[Stored items]
____
Lemma ws_run_prefix evs s s' w r w0 r0 :
  ws_prefix s w0 r0 → ws_run evs s = (s', w, r) → ws_prefix s' (w0 ++ w) (r0 ++ r).
Proof.
  revert s w r w0 r0. induction evs as [|e evs IH]; intros s w r w0 r0 H; simpl.
  - intros [= <- <- <-]. by rewrite !app_nil_r.
  - destruct (ws_step e s) as [[s1 w1] r1] eqn:E1. destruct (ws_run evs s1) as [[s2 w2] r2] eqn:E2.
    intros [= <- <- <-]. rewrite !app_assoc. eapply IH; [|done]. by eapply ws_step_prefix.
Qed.

(** ** Progress *)

Fixpoint wire_work (w : list WsMessage) : nat :=
  match w with [] => 0 | m :: w' => 3 * length (payload m) + 1 + wire_work w' end.

(** A measure that every turn of a task that does something decreases. *)
Definition work (s : WsPipe) : nat :=
  5 * length (sx_buf (wp_out s)) + wire_work (wp_wire s) + 2 * length (wp_pending s) +
  length (sx_buf (wp_in s)) + (if wp_sending s then 2 else 0).

Lemma wire_work_app w m : wire_work (w ++ [m]) = (wire_work w + 3 * length (payload m) + 1)%nat.
Proof. induction w as [|x w IH]; simpl; [|rewrite IH]; lia. Qed.

Lemma send_turn_work s :
  (work (send_turn true s) ≤ work s)%nat ∧
  (wp_sending s = true → sx_buf (wp_out s) ≠ [] ∨ sx_closed (wp_out s) = true →
   (work (send_turn true s) < work s)%nat).
Proof.
  unfold send_turn, work, sx_read. ws_cases s. destruct snd; [|done].
  destruct ob as [|b ob]; [destruct oc; simpl|]; rewrite ?wire_work_app; simpl; [split; lia|split; [lia|]; by intros _ [|]|].
  pose proof read_len_pos. rewrite wire_work_app. cbn [payload]. rewrite length_drop, length_take. simpl. split; lia.
Qed.

Lemma recv_turn_work s :
  (work (recv_turn false s) ≤ work s)%nat ∧
  (wp_receiving s = true → wp_pending s ≠ [] ∨ wp_wire s ≠ [] → sx_buf (wp_in s) = [] →
   (work (recv_turn false s) < work s)%nat).
Proof.
  unfold recv_turn, recv_message, sx_write, work. ws_cases s. destruct rcv; [|done].
  destruct pend as [|b pend]; [destruct wire as [|[] wire]|destruct ic]; simpl; try (split; [lia|by intros _ [|]]); try (split; lia).
  rewrite length_app, length_drop, length_take. simpl. split; [lia|]. intros _ _ ->.
  pose proof (room_empty false). simpl. lia.
Qed.

(** One round: each task has a turn, and the reader reads. *)
Definition ws_round (n : nat) : list WsEvent := [SendTurn true; RecvTurn false; AppRead n].

Definition finished (s : WsPipe) : Prop := wp_receiving s = false ∧ sx_buf (wp_in s) = [].

Lemma in_grows s : sx_buf (wp_in s) ≠ [] → sx_buf (wp_in (recv_turn false (send_turn true s))) ≠ [].
Proof.
  intros H. assert (wp_in (send_turn true s) = wp_in s) as E.
  { unfold send_turn, sx_read. destruct (wp_sending s), (sx_buf (wp_out s)), (sx_closed (wp_out s)); done. }
  rewrite <- E in H. revert H. generalize (send_turn true s). clear. intros s H.
  unfold recv_turn, recv_message, sx_write. ws_cases s. destruct rcv; [|done].
  destruct pend as [|b pend]; [destruct wire as [|[] wire]|destruct ic]; simpl; try done. by destruct ib.
Qed.

Lemma round_progress n s s' w r :
  (0 < n)%nat → ws_inv s → sx_closed (wp_out s) = true → ws_run (ws_round n) s = (s', w, r) →
  sx_closed (wp_out s') = true ∧ w = [] ∧ (work s' ≤ work s)%nat ∧ (finished s ∨ (work s' < work s)%nat).
Proof.
  intros Hn Hi Hc. simpl. set (s1 := send_turn true s). set (s2 := recv_turn false s1).
  intros [= <- <- _].
  assert (sx_closed (wp_out s2) = true) as Hc2.
  { unfold s2, s1, recv_turn, recv_message, send_turn, sx_read, sx_write. ws_cases s. subst oc.
    destruct snd, ob, rcv, pend, wire as [|[] ?], ic; done. }
  pose proof (send_turn_work s) as [Hs1 Hs1']. pose proof (recv_turn_work s1) as [Hs2 Hs2'].
  fold s1 in Hs1, Hs1'. fold s2 in Hs2, Hs2'.
  assert (work (mkWsPipe (wp_out s2) (wp_sending s2) (wp_wire s2) (wp_receiving s2) (wp_pending s2)
    (sx_read n (wp_in s2)).1) = work s2 - length (take n (sx_buf (wp_in s2))))%nat as Hw.
  { unfold work. simpl. rewrite length_drop, length_take. lia. }
  unfold sx_read in Hw. simpl in Hw. rewrite Hw. split; [done|]. split; [done|]. split; [lia|].
  destruct (sx_buf (wp_in s)) as [|b l] eqn:Ei.
  - destruct (wp_receiving s) eqn:Er; [|by left]. right. destruct (wp_sending s) eqn:Es.
    + specialize (Hs1' eq_refl (or_intror Hc)). lia.
    + assert (s1 = s) as E1 by (unfold s1, send_turn; by rewrite Es). rewrite E1 in *.
      assert (wp_wire s ≠ []) as Hwire by (intros E; pose proof (wi_sent s Hi Es Er) as F; by rewrite E in F).
      specialize (Hs2' Er (or_intror Hwire) Ei). lia.
  - right. assert (sx_buf (wp_in s2) ≠ []) as Hne by (apply in_grows; by rewrite Ei).
    assert (length (sx_buf (wp_in s2)) ≤ work s2)%nat by (unfold work; lia).
    rewrite length_take. destruct (sx_buf (wp_in s2)); [done|]. simpl in *. lia.
Qed.

Lemma round_finished n s : ws_inv s → finished s → ws_run (ws_round n) s = (s, [], []).
Proof.
  intros [H1 H2 H3 H4] [Hr Hb]. ws_cases s. subst. destruct snd; [by destruct (H2 eq_refl)|].
  unfold send_turn, recv_turn, sx_read. simpl. by rewrite take_nil, drop_nil.
Qed.

Fixpoint rounds (k n : nat) : list WsEvent :=
  match k with O => [] | S k' => ws_round n ++ rounds k' n end.
(* ===== verification/Crypto.v ===== *)
(** * Signatures, packet encryption and compression (crates/arp-common/src/crypto/mod.rs)

    The primitives (HMAC-SHA256, SHA-256, AES-256-GCM, gzip) are third-party
    crates: the class [Primitives] has them as parameters and [PrimLaws] states
    the documented behaviour the theorems rely on.  Modelled from the source
    are the hexadecimal signature and its comparison loop, the
    nonce-and-ciphertext packet format, the key derivation and the session
    cipher.  A fresh random nonce is an argument. *)
From S2P Require Import Prelude RustString Errors.
Local Open Scope Z_scope.

Class Primitives := {
  hmac_sha256 : bytes → bytes → bytes;                        (* key, message *)
  sha256 : bytes → bytes;
  Aes256Gcm : Type;
  aes_new_from_slice : bytes → result string Aes256Gcm;
  aes_encrypt : Aes256Gcm → bytes → bytes → result string bytes;   (* nonce, plaintext *)
  aes_decrypt : Aes256Gcm → bytes → bytes → result string bytes;   (* nonce, ciphertext *)
  GzEncoder : Type;
  gz_write_all : bytes → result string GzEncoder;             (* into a new encoder *)
  gz_finish : GzEncoder → result string bytes;
  gz_decompress : bytes → result string bytes;
}.

Class PrimLaws `{Primitives} := {
  length_hmac k m : length (hmac_sha256 k m) = 32%nat;
  length_sha256 m : length (sha256 m) = 32%nat;
  aes_key_ok k : length k = 32%nat → ∃ c, aes_new_from_slice k = Ok c;
  aes_decrypt_encrypt c n d e : aes_encrypt c n d = Ok e → aes_decrypt c n e = Ok d;
  length_aes c n d e : aes_encrypt c n d = Ok e → length e = (length d + 16)%nat;
  aes_encrypt_ok c n d : length n = 12%nat → Z.of_nat (length d) < 2 ^ 36 →
    ∃ e, aes_encrypt c n d = Ok e;
  gz_roundtrip d enc z :
    gz_write_all d = Ok enc → gz_finish enc = Ok z → gz_decompress z = Ok d;
}.

Definition map_transport_err {A} (what : string) (r : result string A) : Result A :=
  match r with Ok a => Ok a | Err e => Err (Error.Transport (what +:+ e)) end.

(** ** Hexadecimal *)

Definition nibble (z : Z) : byte := byte_of (if z <? 10 then 48 + z else 87 + z).

(** [format!("{:02x}", b)]. *)
Definition hex2 (b : byte) : bytes := [nibble (bval b / 16); nibble (bval b mod 16)].

Definition hex_encode (data : bytes) : string := of_bytes (concat (hex2 <$> data)).

Section Crypto.
Context `{Primitives}.

(** ** [Compressor] *)

Definition compress (data : bytes) : Result bytes :=
  encoder ← map_transport_err "Compression failed: " (gz_write_all data);
  map_transport_err "Compression finish failed: " (gz_finish encoder).
Definition decompress (data : bytes) : Result bytes :=
  map_transport_err "Decompression failed: " (gz_decompress data).

(** ** [AuthSigner] *)

Definition sign (token message : string) : string :=
  hex_encode (hmac_sha256 (to_bytes token) (to_bytes message)).

(** The loop [for (a, b) in expected.bytes().zip(..) { diff |= a ^ b }]. *)
Definition diff_loop (xs ys : bytes) : Z :=
  foldl (fun diff '(a, b) => Z.lor diff (Z.lxor (bval a) (bval b))) 0 (zip xs ys).

Definition verify (token message signature_hex : string) : bool :=
  let expected := sign token message in
  if negb (slen expected =? slen signature_hex) then false
  else diff_loop (to_bytes expected) (to_bytes signature_hex) =? 0.

(** ** [PacketCipher] *)

Definition derive_key (secret : string) : bytes := take 32 (sha256 (to_bytes secret)).

Definition encrypt_with (cipher : Aes256Gcm) (nonce data : bytes) : Result bytes :=
  encrypted ← map_transport_err "encrypt failed: " (aes_encrypt cipher nonce data);
  Ok (nonce ++ encrypted).

Definition decrypt_with (cipher : Aes256Gcm) (data : bytes) : Result bytes :=
  map_transport_err "decrypt failed: " (aes_decrypt cipher (take 12 data) (drop 12 data)).

Definition packet_encrypt (nonce data : bytes) (secret : string) : Result bytes :=
  if is_empty secret then Err (Error.Transport "encryption secret cannot be empty") else
  cipher ← map_transport_err "cipher init failed: " (aes_new_from_slice (derive_key secret));
  encrypt_with cipher nonce data.

Definition packet_decrypt (data : bytes) (secret : string) : Result bytes :=
  if is_empty secret then Err (Error.Transport "encryption secret cannot be empty") else
  if (length data <? 12)%nat then Err (Error.Transport "encrypted payload too short") else
  cipher ← map_transport_err "cipher init failed: " (aes_new_from_slice (derive_key secret));
  decrypt_with cipher data.

(** ** [SessionCipher] *)

Record SessionCipher := mkSessionCipher { sc_cipher : Aes256Gcm }.

(** [SessionCipher::new]; [None] is the panic of its [expect]. *)
Definition session_new (secret : string) : option SessionCipher :=
  match aes_new_from_slice (derive_key secret) with
  | Ok c => Some (mkSessionCipher c)
  | Err _ => None
  end.

Definition session_encrypt (s : SessionCipher) (nonce data : bytes) : Result bytes :=
  encrypt_with (sc_cipher s) nonce data.

Definition session_decrypt (s : SessionCipher) (data : bytes) : Result bytes :=
  if (length data <? 12)%nat then Err (Error.Transport "encrypted payload too short") else
  decrypt_with (sc_cipher s) data.

(** ** Lemmas *)

Lemma foldl_lor_xor ps acc :
  0 ≤ acc →
  (foldl (fun diff '(a, b) => Z.lor diff (Z.lxor (bval a) (bval b))) acc ps = 0
   ↔ acc = 0 ∧ Forall (fun '(a, b) => a = b) ps).
Proof.
  revert acc. induction ps as [|[a b] ps IH]; intros acc Hacc; simpl.
  - naive_solver.
  - pose proof (bval_range a). pose proof (bval_range b).
    rewrite IH by (apply Z.lor_nonneg; split; [done|apply Z.lxor_nonneg; lia]).
    rewrite Z.lor_eq_0_iff, Z.lxor_eq_0_iff, Forall_cons. split; [|naive_solver].
    intros [[? ?%(inj bval)] ?]. done.
Qed.

Lemma diff_loop_eq xs ys : length xs = length ys → diff_loop xs ys = 0 ↔ xs = ys.
Proof.
  intros Hl. unfold diff_loop. rewrite foldl_lor_xor by done.
  revert ys Hl. induction xs as [|x xs IH]; intros [|y ys] Hl; simplify_eq/=; [naive_solver|].
  specialize (IH ys Hl). rewrite Forall_cons. naive_solver.
Qed.

Lemma nibble_inj a b : 0 ≤ a < 16 → 0 ≤ b < 16 → nibble a = nibble b → a = b.
Proof.
  unfold nibble. intros Ha Hb E. apply (f_equal bval) in E. rewrite !bval_byte_of in E.
  destruct (a <? 10) eqn:?, (b <? 10) eqn:?; bool_to_prop;
    rewrite !wrap_small in E by (unfold in_u; simpl; lia); lia.
Qed.

Lemma hex2_inj a b : hex2 a = hex2 b → a = b.
Proof.
  unfold hex2. intros [= E1 E2]. pose proof (bval_range a). pose proof (bval_range b).
  pose proof (Z.mod_pos_bound (bval a) 16). pose proof (Z.mod_pos_bound (bval b) 16).
  pose proof (Z.div_pos (bval a) 16). pose proof (Z.div_pos (bval b) 16).
  pose proof (Z.div_lt_upper_bound (bval a) 16 16). pose proof (Z.div_lt_upper_bound (bval b) 16 16).
  apply nibble_inj in E1; [|lia..]. apply nibble_inj in E2; [|lia..].
  apply (inj bval).
  pose proof (Z.div_mod (bval a) 16). pose proof (Z.div_mod (bval b) 16). lia.
Qed.

Lemma hex_encode_inj xs ys : hex_encode xs = hex_encode ys → xs = ys.
Proof.
  unfold hex_encode. intros E%(f_equal to_bytes). rewrite !to_of_bytes in E.
  revert ys E. induction xs as [|x xs IH]; intros [|y ys] E; simplify_eq/=; [done|].
  f_equal; [|by apply IH]. apply hex2_inj. unfold hex2. congruence.
Qed.

Lemma length_hex_encode xs : slen (hex_encode xs) = 2 * Z.of_nat (length xs).
Proof.
  unfold slen, hex_encode. rewrite to_of_bytes.
  induction xs as [|x xs IH]; [done|].
  cbn [concat fmap list_fmap]. rewrite length_app, Nat2Z.inj_add, IH. cbn [length hex2]. lia.
Qed.

Lemma verify_iff token message sig : verify token message sig = true ↔ sig = sign token message.
Proof.
  unfold verify. destruct (slen _ =? slen sig) eqn:E; cbn [negb]; bool_to_prop.
  - rewrite Z.eqb_eq, diff_loop_eq by (unfold slen in E; lia).
    split; [intros ?%(inj to_bytes); done|by intros ->].
  - split; [done|]. by intros ->.
Qed.

Lemma decompress_compress `{!PrimLaws} data z : compress data = Ok z → decompress z = Ok data.
Proof.
  unfold compress, decompress. destruct (gz_write_all data) as [enc|] eqn:E1; simpl; [|done].
  destruct (gz_finish enc) as [x|] eqn:E2; simpl; [|done]. intros [= ->].
  by rewrite (gz_roundtrip _ _ _ E1 E2).
Qed.

Lemma decrypt_encrypt_with `{!PrimLaws} nonce data e cipher :
  length nonce = 12%nat → encrypt_with cipher nonce data = Ok e →
  decrypt_with cipher e = Ok data ∧ length e = (length data + 28)%nat.
Proof.
  intros Hn. unfold encrypt_with, decrypt_with.
  destruct (aes_encrypt cipher nonce data) as [c|] eqn:E; simpl; [intros [= <-]|done].
  rewrite take_app_exact, drop_app_exact by done. rewrite (aes_decrypt_encrypt _ _ _ _ E).
  split; [done|]. rewrite length_app, (length_aes _ _ _ _ E). lia.
Qed.

Lemma encrypt_with_ok `{!PrimLaws} nonce data cipher :
  length nonce = 12%nat → Z.of_nat (length data) < 2 ^ 36 →
  ∃ e, encrypt_with cipher nonce data = Ok e.
Proof.
  intros Hn Hd. destruct (aes_encrypt_ok cipher nonce data Hn Hd) as [x Hx].
  exists (nonce ++ x). unfold encrypt_with. by rewrite Hx.
Qed.

(** [SessionCipher::new] never panics. *)
Lemma session_new_ok `{!PrimLaws} secret :
  ∃ c, aes_new_from_slice (derive_key secret) = Ok c ∧
       session_new secret = Some (mkSessionCipher c).
Proof.
  unfold session_new. destruct (aes_key_ok (derive_key secret)) as [c Hc]; [|by exists c; rewrite Hc].
  unfold derive_key. rewrite length_take, length_sha256. done.
Qed.

Lemma session_decrypt_encrypt `{!PrimLaws} nonce data s e :
  length nonce = 12%nat → session_encrypt s nonce data = Ok e →
  session_decrypt s e = Ok data.
Proof.
  intros Hn He. destruct (decrypt_encrypt_with _ _ _ _ Hn He) as [Hd Hl].
  unfold session_decrypt. rewrite (proj2 (Nat.ltb_ge _ _)) by lia. done.
Qed.

(** ** Properties *)

(** The comparison loop of [AuthSigner::verify], which never branches on
    the signature's bytes, accepts a signature exactly when it is the
    hexadecimal HMAC of the message under the token; with a 32-byte HMAC that
    is 64 characters, and the signature determines the HMAC. *)
Theorem verify_spec token message sig :
  (verify token message sig = true ↔ sig = sign token message) ∧
  (∀ t' m', sign token message = sign t' m' →
     hmac_sha256 (to_bytes token) (to_bytes message) = hmac_sha256 (to_bytes t') (to_bytes m')) ∧
  slen (sign token message) = 2 * Z.of_nat (length (hmac_sha256 (to_bytes token) (to_bytes message))).
Proof.
  split; [apply verify_iff|]. split; [|apply length_hex_encode].
  intros t' m' E. by apply hex_encode_inj.
Qed.

(** For every non-empty secret the per-packet cipher and the session cipher
    are interchangeable: creating the session cipher does not panic, encryption
    of a packet within the AES-GCM limit succeeds and gives the same bytes in
    both, 28 more than the packet, and either of them decrypts those bytes to
    the packet. *)
Theorem packet_session_roundtrip `{!PrimLaws} nonce data secret :
  length nonce = 12%nat → Z.of_nat (length data) < 2 ^ 36 → secret ≠ ""%string →
  ∃ s e, session_new secret = Some s ∧
    packet_encrypt nonce data secret = Ok e ∧ session_encrypt s nonce data = Ok e ∧
    packet_decrypt e secret = Ok data ∧ session_decrypt s e = Ok data ∧
    length e = (length data + 28)%nat.
Proof.
  intros Hn Hd Hs. destruct (session_new_ok secret) as (c & Hc & Hnew).
  destruct (encrypt_with_ok nonce data c Hn Hd) as [e He].
  destruct (decrypt_encrypt_with _ _ _ _ Hn He) as [Hdec Hl].
  exists (mkSessionCipher c), e. unfold packet_encrypt, packet_decrypt.
  apply is_empty_false in Hs. rewrite Hs, Hc, (proj2 (Nat.ltb_ge _ _)) by lia.
  by split_and!; try apply (session_decrypt_encrypt nonce).
Qed.

End Crypto.

(** ** Concrete primitives, for the witnesses *)

Module ToyCrypto.

(** Pad or cut to [n] bytes. *)
Definition fit (n : nat) (l : bytes) : bytes := take n (l ++ replicate n x00).

Lemma length_fit n l : length (fit n l) = n.
Proof. unfold fit. rewrite length_take, length_app, length_replicate. lia. Qed.

#[export] Instance prims : Primitives := {|
  hmac_sha256 := fun k m => fit 32 (k ++ x3a :: m);
  sha256 := fit 32;
  Aes256Gcm := bytes;
  aes_new_from_slice := fun k =>
    if Nat.eqb (length k) 32 then Ok k else Err "Invalid Length"%string;
  aes_encrypt := fun _ n d => Ok (d ++ fit 16 n);
  aes_decrypt := fun _ _ c => Ok (take (length c - 16) c);
  GzEncoder := bytes;
  gz_write_all := fun d => Ok d;
  gz_finish := fun d => Ok d;
  gz_decompress := fun d => Ok d |}.

#[export] Instance laws : PrimLaws.
Proof.
  split; simpl.
  - intros. apply (length_fit 32).
  - intros. apply (length_fit 32).
  - intros k ->. simpl. eauto.
  - intros _ n d e [= <-]. rewrite length_app, (length_fit 16), Nat.add_sub.
    by rewrite take_app_length.
  - intros _ n d e [= <-]. by rewrite length_app, (length_fit 16).
  - eauto.
  - by intros d enc z [= <-] [= <-].
Qed.

Lemma packet_session_roundtrip_witness :
  ∃ s e, session_new "key" = Some s ∧
    packet_encrypt (replicate 12 x07) (to_bytes "hello") "key" = Ok e ∧
    session_encrypt s (replicate 12 x07) (to_bytes "hello") = Ok e ∧
    packet_decrypt e "key" = Ok (to_bytes "hello") ∧
    session_decrypt s e = Ok (to_bytes "hello") ∧ length e = (5 + 28)%nat.
Proof.
  apply (packet_session_roundtrip (replicate 12 x07) (to_bytes "hello") "key");
    [reflexivity|vm_compute; reflexivity|done].
Defined.
End ToyCrypto.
____
**Problem to work on:** Find every line in the records that has the string "subst", then state how many there are and nothing else.

**Your solution:** 2